**What you should do**.
Scan the lines below for the string "Local" and copy every one that has it.

**Data under study**.
(* ===== verification/OwnerChain.v ===== *)
(** * The owner's instructions on chain ([programs/sigil/src/instructions])

    The handlers behind the owner's side of the SDK: creating a vault, its agents, the
    two-step policy and permission changes, freezing. Each is the whole handler after account
    validation (the signer is the vault's owner, the accounts are the vault's); a failed
    [require!] is the variant's name. [OwnerSpec] proves the state machine they form; the
    event log, rent and account creation are not modelled. *)

From S2P Require Import Prelude Types Accounts OnChain Pdas.
Local Open Scope string_scope.
Local Open Scope Z_scope.
Local Open Scope list_scope.

(** ** Constants ([state/mod.rs], [state/policy.rs]) *)
Definition MAX_ALLOWED_DESTINATIONS : Z := 10.
Definition MAX_SLIPPAGE_BPS : Z := 5000.
Definition MIN_TIMELOCK_DURATION : Z := 1800.
Definition MAX_APPLY_AGE_SLOTS : Z := 216000.
Definition MIN_SESSION_DURATION_SECONDS : Z := 5.
Definition MAX_OWNER_SESSION_DURATION_SECONDS : Z := 90.
Definition DESTINATION_MODE_RESTRICTED : Z := 0.
Definition DESTINATION_MODE_OPEN_WITH_CAP : Z := 1.

(** [Clock]: unix time and slot. *)
Record Clock := mkClock { unix_timestamp : Z; slot : Z }.

Definition require (c : bool) (e : string) : res string unit := throw_if (negb c) e.

(** [Pubkey::default()]. *)
Definition default_pubkey : Address := SYSTEM_PROGRAM_ADDRESS.

(** [timelock as i64] wraps; [checked_add] on [i64]. *)
Definition as_i64 (z : Z) : Z := if z >=? 2 ^ 63 then z - 2 ^ 64 else z.
Definition checked_add_i64 (a b : Z) : res string Z :=
  if (I64_MIN <=? a + b) && (a + b <=? I64_MAX) then Ok (a + b) else Throw "Overflow".

Definition len {A} (l : list A) : Z := Z.of_nat (length l).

**Result of the exercise**.
Local Open Scope string_scope.
Local Open Scope Z_scope.
Local Open Scope list_scope.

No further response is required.